Your output should be the lines of the entries below, exactly, from the first one through the line that holds "assert (HdU : U <= d) by (unfold d; nia).".

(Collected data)
+++++
(** [//] and [%] of a negative float by a whole positive number [c]: the
    quotient is a whole number, at most [-1], and the remainder lies between
    zero and the divisor, which it can reach. *)
Lemma float_div_mod_neg (n c : Z) :
  - MAXF <= n < 0 -> 1 <= c <= 2 ^ 53 ->
  exists f m,
    float_div_mod (Fin n) (Fin (c * U)) = (Fin (f * U), Fin m)
    /\ f <= - 1 /\ 0 <= m <= c * U.
Proof.
  intros Hn Hc. pose proof U_pos as HU. pose proof U_le_MAXF' as HM.
  set (d := c * U). assert (Hd : 0 < d) by (unfold d; nia).
  assert (HdU : U <= d) by (unfold d; nia).
  assert (Bd : b64 d) by (apply b64_int; lia).
  assert (BU : b64 U).
  { replace U with (1 * U) by lia. apply b64_int. zcompute. }
  pose proof (b64_le_MAXF d Bd) as HdM.
  unfold float_div_mod. rewrite fmod_fin by lia.
  assert (Br : - d < Z.rem n d <= 0).
  { pose proof (Z.rem_nonpos n d ltac:(lia) ltac:(lia)).
    pose proof (Z.rem_bound_abs n d ltac:(lia)). lia. }
  pose proof (Z.quot_rem' n d) as Ed.
  set (r := Z.rem n d) in *. set (k := Z.quot n d) in *.
  assert (Hk : k <= 0) by nia.
  rewrite fsub_fin. rewrite rnd_div_fin by lia.
  pose proof (rnd_val_range (n - r) 1 ltac:(lia) ltac:(lia)) as Rt.
  pose proof (rnd_val_le (n - r) 1 0 ltac:(lia) b64_0 ltac:(lia)) as Pt.
  assert (Zt : r = 0 -> rnd_val (n - r) 1 <= - d).
  { intros E. apply rnd_val_le; [lia|now apply b64_opp|].
    assert (k <= - 1) by nia. nia. }
  set (t := rnd_val (n - r) 1) in *.
  rewrite fdiv_pos by lia. rewrite rnd_div_fin by nia.
  pose proof (rnd_val_range (t * U) d Hd ltac:(nia)) as Rv.
  pose proof (rnd_val_le (t * U) d 0 Hd b64_0 ltac:(nia)) as Pv.
  pose proof (rnd_val_frac (t * U) d Hd) as Fv.
  assert (Zv : r = 0 -> rnd_val (t * U) d <= - U).
  { intros E. specialize (Zt E). apply rnd_val_le; [lia|now apply b64_opp|]. nia. }
  set (v := rnd_val (t * U) d) in *.
  assert (Epair : exists v1 m,
    (if nonzero (Fin r)
     then if negb (Bool.eqb (flt (Fin d) zero) (flt (Fin r) zero))
          then (fadd (Fin r) (Fin d), fsub (Fin v) one)
          else (Fin r, Fin v)
     else (zero, Fin v)) = (Fin m, Fin v1)
    /\ - MAXF <= v1 <= - U /\ 0 <= m <= d
    /\ (v1 mod U <> 0 -> Z.abs v1 <= 2 ^ 52 * U)).
  { rewrite nonzero_fin. destruct (Z.eqb_spec r 0) as [E|E]; cbn [negb].
    - exists v, 0. split; [reflexivity|]. specialize (Zv E).
      split; [lia|]. split; [lia|exact Fv].
    - unfold flt, zero. destruct (Z.ltb_spec d 0); [lia|].
      destruct (Z.ltb_spec r 0); [|lia]. cbn [Bool.eqb negb].
      unfold one. rewrite fadd_fin, fsub_fin.
      rewrite (rnd_div_fin (r + d)) by lia.
      assert (- MAXF <= rnd_val (v - U) 1 <= - U).
      { split.
        - assert (X : rnd_val (- MAXF - U) 1 = - MAXF) by (vm_compute; reflexivity).
          rewrite <- X. apply rnd_val_mono; lia.
        - apply rnd_val_le; [lia|now apply b64_opp|lia]. }
      rewrite rnd_div_fin' by lia.
      exists (rnd_val (v - U) 1), (rnd_val (r + d) 1). split; [reflexivity|].
      split; [assumption|]. split.
      + split; [apply rnd_val_nonneg; lia|apply rnd_val_le; [lia|assumption|lia]].
      + apply rnd_val_frac. lia. }
  destruct Epair as (v1 & m & -> & Bv1 & Bm & Fv1).
  destruct (snap_spec v1 ltac:(lia) Fv1) as (q & Eq & Bq & Xq).
  exists q, m. rewrite Eq. split; [reflexivity|]. split; [|assumption].
  destruct (Z.eq_dec (v1 mod U) 0) as [E|E].
  - rewrite (Xq E). apply Z.mod_divide in E; [|lia]. destruct E as [j ->].
    rewrite Z.div_mul by lia. nia.
  - assert (v1 < - U).
    { destruct (Z.eq_dec v1 (- U)) as [->|]; [|lia]. exfalso. apply E.
      replace (- U) with (- 1 * U) by lia. apply Z.mod_mul. lia. }
    assert (v1 / U < - 1); [|lia].
    apply Z.div_lt_upper_bound; lia.
Qed.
+++++
Answer below:
(** [//] and [%] of a negative float by a whole positive number [c]: the
    quotient is a whole number, at most [-1], and the remainder lies between
    zero and the divisor, which it can reach. *)
Lemma float_div_mod_neg (n c : Z) :
  - MAXF <= n < 0 -> 1 <= c <= 2 ^ 53 ->
  exists f m,
    float_div_mod (Fin n) (Fin (c * U)) = (Fin (f * U), Fin m)
    /\ f <= - 1 /\ 0 <= m <= c * U.
Proof.
  intros Hn Hc. pose proof U_pos as HU. pose proof U_le_MAXF' as HM.
  set (d := c * U). assert (Hd : 0 < d) by (unfold d; nia).
  assert (HdU : U <= d) by (unfold d; nia).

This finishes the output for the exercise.